YOUR ASSIGNMENT:
Give back exactly the lines of the data below, starting with the line that has "(** ** Lines *)" and going on through the line that has "precedes. *)".

Records from a data source:
= = = =

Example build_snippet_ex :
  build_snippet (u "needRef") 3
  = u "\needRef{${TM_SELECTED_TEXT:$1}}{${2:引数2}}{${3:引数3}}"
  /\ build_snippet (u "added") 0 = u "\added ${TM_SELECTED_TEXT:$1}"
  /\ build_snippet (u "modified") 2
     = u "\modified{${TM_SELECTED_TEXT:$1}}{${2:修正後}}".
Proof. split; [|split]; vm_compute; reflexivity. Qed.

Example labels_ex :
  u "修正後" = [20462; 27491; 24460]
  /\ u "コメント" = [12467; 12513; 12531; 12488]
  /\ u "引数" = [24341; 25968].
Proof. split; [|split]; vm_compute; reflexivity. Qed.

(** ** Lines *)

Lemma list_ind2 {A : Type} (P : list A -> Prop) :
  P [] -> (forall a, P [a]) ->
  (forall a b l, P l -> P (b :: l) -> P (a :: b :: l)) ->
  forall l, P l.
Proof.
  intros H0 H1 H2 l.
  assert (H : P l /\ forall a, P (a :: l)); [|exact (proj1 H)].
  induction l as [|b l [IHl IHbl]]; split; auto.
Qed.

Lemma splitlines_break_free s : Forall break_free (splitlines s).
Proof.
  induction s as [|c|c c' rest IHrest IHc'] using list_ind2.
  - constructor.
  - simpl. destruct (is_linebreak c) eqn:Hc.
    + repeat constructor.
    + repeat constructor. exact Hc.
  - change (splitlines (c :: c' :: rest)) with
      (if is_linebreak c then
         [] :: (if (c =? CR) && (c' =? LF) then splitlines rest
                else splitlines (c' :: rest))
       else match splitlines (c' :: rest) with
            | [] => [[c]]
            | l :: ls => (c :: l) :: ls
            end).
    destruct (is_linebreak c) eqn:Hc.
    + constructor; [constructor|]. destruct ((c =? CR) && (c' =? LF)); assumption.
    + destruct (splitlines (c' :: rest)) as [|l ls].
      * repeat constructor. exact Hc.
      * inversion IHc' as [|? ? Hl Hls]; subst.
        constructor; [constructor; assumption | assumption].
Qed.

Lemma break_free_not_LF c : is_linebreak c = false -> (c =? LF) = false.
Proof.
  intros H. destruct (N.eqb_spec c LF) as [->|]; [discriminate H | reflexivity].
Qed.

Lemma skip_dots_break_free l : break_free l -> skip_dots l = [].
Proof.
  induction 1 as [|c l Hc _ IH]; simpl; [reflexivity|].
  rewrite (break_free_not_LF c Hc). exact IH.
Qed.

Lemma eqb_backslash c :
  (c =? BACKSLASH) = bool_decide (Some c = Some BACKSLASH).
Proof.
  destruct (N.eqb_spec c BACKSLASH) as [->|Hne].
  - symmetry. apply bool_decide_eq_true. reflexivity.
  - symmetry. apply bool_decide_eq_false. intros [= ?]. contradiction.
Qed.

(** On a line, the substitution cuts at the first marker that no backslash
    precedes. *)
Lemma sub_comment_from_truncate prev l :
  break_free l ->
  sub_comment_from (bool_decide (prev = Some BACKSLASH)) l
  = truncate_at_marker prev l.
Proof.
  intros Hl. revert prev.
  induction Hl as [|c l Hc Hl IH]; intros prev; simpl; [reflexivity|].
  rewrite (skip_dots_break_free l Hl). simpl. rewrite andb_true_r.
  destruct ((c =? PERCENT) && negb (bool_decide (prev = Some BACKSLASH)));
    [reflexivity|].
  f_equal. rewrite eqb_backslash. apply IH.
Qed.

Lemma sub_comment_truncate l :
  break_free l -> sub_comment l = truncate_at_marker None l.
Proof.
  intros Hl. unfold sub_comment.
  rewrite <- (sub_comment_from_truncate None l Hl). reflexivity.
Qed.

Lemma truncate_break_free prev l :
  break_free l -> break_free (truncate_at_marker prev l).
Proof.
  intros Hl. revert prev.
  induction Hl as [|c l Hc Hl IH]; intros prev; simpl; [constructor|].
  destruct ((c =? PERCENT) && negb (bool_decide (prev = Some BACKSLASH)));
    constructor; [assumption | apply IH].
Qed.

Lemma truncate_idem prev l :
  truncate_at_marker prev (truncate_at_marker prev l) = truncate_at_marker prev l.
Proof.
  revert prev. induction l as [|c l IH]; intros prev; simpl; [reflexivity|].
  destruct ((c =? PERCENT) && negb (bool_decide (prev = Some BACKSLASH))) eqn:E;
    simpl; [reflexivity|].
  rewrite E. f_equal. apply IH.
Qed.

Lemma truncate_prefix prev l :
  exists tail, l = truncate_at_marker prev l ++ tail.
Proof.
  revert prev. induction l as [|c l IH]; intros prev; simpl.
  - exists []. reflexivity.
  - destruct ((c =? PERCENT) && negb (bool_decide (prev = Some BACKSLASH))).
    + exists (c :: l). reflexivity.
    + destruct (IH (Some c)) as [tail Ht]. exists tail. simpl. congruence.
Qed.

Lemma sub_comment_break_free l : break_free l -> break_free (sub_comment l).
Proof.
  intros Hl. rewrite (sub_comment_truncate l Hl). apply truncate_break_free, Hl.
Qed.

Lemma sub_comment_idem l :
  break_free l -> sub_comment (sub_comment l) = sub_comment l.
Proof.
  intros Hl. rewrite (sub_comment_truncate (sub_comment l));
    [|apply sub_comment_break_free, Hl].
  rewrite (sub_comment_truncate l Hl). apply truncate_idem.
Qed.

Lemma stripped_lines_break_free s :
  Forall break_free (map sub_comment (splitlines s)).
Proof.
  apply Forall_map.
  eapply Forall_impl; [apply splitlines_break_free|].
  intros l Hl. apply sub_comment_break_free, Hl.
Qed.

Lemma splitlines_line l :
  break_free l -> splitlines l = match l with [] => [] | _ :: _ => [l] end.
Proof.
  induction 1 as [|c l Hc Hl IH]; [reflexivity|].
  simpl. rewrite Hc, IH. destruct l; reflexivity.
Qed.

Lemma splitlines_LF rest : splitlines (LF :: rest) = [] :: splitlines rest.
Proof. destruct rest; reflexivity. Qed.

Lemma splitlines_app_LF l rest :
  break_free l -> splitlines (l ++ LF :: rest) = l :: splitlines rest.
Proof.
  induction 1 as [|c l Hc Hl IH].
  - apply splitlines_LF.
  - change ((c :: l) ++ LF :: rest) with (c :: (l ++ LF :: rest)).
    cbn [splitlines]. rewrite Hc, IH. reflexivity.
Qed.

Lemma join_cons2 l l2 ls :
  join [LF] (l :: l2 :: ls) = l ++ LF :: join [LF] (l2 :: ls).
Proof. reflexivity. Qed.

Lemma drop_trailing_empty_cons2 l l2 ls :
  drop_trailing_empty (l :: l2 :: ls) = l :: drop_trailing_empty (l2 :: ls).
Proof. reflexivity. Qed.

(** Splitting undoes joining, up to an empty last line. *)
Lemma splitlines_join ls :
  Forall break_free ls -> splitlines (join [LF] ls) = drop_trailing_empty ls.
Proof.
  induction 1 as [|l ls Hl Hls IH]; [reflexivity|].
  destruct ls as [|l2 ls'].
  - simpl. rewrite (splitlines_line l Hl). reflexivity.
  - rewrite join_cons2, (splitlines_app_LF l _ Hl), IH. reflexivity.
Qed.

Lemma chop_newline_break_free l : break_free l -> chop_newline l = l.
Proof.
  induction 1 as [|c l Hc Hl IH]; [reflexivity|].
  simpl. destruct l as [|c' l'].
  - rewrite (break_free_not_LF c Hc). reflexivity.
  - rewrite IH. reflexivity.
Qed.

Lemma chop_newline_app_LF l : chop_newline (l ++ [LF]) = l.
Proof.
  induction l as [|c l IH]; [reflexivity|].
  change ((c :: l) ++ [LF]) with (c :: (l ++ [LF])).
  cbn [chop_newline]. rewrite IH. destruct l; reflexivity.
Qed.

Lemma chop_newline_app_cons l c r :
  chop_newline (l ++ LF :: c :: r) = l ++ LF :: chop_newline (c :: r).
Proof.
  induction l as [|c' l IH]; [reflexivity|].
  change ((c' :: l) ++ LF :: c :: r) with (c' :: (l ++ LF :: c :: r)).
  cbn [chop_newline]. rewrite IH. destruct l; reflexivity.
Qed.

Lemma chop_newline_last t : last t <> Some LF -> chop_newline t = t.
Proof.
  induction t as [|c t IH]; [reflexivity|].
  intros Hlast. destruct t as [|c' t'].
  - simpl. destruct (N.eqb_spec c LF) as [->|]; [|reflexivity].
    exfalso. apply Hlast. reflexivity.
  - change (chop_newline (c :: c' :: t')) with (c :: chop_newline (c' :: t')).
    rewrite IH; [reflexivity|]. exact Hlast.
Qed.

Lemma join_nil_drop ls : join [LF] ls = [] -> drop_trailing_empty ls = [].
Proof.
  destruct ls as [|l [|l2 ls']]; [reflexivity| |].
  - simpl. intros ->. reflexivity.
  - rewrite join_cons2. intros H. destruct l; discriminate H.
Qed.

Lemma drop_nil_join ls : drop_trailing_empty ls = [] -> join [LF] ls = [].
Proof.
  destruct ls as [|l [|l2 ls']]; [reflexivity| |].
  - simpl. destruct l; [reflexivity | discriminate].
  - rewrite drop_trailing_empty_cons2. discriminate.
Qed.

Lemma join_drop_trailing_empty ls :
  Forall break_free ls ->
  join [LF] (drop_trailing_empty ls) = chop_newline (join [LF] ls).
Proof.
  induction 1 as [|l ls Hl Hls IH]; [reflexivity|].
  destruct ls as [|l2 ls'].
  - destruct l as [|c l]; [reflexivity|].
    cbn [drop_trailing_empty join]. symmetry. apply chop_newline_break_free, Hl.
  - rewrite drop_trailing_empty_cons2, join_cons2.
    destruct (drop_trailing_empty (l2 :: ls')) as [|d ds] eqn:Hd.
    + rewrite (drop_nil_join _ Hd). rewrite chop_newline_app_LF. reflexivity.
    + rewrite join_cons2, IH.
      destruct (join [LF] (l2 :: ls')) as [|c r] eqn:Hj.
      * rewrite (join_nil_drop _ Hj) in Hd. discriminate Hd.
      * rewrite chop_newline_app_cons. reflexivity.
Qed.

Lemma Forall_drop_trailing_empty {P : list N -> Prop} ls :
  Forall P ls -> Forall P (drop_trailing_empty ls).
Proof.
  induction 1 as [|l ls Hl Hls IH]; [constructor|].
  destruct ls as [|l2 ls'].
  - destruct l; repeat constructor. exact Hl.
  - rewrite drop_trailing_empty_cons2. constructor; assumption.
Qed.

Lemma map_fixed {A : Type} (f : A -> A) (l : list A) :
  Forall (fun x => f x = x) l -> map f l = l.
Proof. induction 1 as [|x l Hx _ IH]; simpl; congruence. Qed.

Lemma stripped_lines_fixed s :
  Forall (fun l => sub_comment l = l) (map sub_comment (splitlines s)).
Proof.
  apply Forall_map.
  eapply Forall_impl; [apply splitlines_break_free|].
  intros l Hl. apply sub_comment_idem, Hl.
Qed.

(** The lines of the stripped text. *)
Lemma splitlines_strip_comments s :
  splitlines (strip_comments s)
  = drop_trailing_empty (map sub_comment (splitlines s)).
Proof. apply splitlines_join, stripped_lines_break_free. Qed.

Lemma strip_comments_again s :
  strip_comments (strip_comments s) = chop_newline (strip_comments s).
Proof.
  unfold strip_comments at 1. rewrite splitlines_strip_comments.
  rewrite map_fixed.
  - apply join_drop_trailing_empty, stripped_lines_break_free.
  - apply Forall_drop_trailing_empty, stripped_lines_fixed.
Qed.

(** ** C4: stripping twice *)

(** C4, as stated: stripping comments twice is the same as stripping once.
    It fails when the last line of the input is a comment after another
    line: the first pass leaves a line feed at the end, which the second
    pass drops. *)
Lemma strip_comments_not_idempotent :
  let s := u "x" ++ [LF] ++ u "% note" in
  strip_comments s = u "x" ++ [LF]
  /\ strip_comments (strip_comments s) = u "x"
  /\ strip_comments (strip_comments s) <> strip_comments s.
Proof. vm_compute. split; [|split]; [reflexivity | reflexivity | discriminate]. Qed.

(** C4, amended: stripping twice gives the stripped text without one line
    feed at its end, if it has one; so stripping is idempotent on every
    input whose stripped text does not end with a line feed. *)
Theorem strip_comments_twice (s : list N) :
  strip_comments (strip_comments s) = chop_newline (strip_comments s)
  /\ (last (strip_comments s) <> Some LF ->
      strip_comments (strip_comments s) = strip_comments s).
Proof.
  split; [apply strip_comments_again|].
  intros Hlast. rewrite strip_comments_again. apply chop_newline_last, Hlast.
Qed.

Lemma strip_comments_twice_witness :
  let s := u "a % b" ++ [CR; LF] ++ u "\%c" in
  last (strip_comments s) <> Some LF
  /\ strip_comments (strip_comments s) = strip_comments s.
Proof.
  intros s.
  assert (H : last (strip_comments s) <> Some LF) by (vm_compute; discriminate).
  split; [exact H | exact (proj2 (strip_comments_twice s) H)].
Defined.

= = = =

RESULT:
(** ** Lines *)

Lemma list_ind2 {A : Type} (P : list A -> Prop) :
  P [] -> (forall a, P [a]) ->
  (forall a b l, P l -> P (b :: l) -> P (a :: b :: l)) ->
  forall l, P l.
Proof.
  intros H0 H1 H2 l.
  assert (H : P l /\ forall a, P (a :: l)); [|exact (proj1 H)].
  induction l as [|b l [IHl IHbl]]; split; auto.
Qed.

Lemma splitlines_break_free s : Forall break_free (splitlines s).
Proof.
  induction s as [|c|c c' rest IHrest IHc'] using list_ind2.
  - constructor.
  - simpl. destruct (is_linebreak c) eqn:Hc.
    + repeat constructor.
    + repeat constructor. exact Hc.
  - change (splitlines (c :: c' :: rest)) with
      (if is_linebreak c then
         [] :: (if (c =? CR) && (c' =? LF) then splitlines rest
                else splitlines (c' :: rest))
       else match splitlines (c' :: rest) with
            | [] => [[c]]
            | l :: ls => (c :: l) :: ls
            end).
    destruct (is_linebreak c) eqn:Hc.
    + constructor; [constructor|]. destruct ((c =? CR) && (c' =? LF)); assumption.
    + destruct (splitlines (c' :: rest)) as [|l ls].
      * repeat constructor. exact Hc.
      * inversion IHc' as [|? ? Hl Hls]; subst.
        constructor; [constructor; assumption | assumption].
Qed.

Lemma break_free_not_LF c : is_linebreak c = false -> (c =? LF) = false.
Proof.
  intros H. destruct (N.eqb_spec c LF) as [->|]; [discriminate H | reflexivity].
Qed.

Lemma skip_dots_break_free l : break_free l -> skip_dots l = [].
Proof.
  induction 1 as [|c l Hc _ IH]; simpl; [reflexivity|].
  rewrite (break_free_not_LF c Hc). exact IH.
Qed.

Lemma eqb_backslash c :
  (c =? BACKSLASH) = bool_decide (Some c = Some BACKSLASH).
Proof.
  destruct (N.eqb_spec c BACKSLASH) as [->|Hne].
  - symmetry. apply bool_decide_eq_true. reflexivity.
  - symmetry. apply bool_decide_eq_false. intros [= ?]. contradiction.
Qed.

(** On a line, the substitution cuts at the first marker that no backslash
    precedes. *)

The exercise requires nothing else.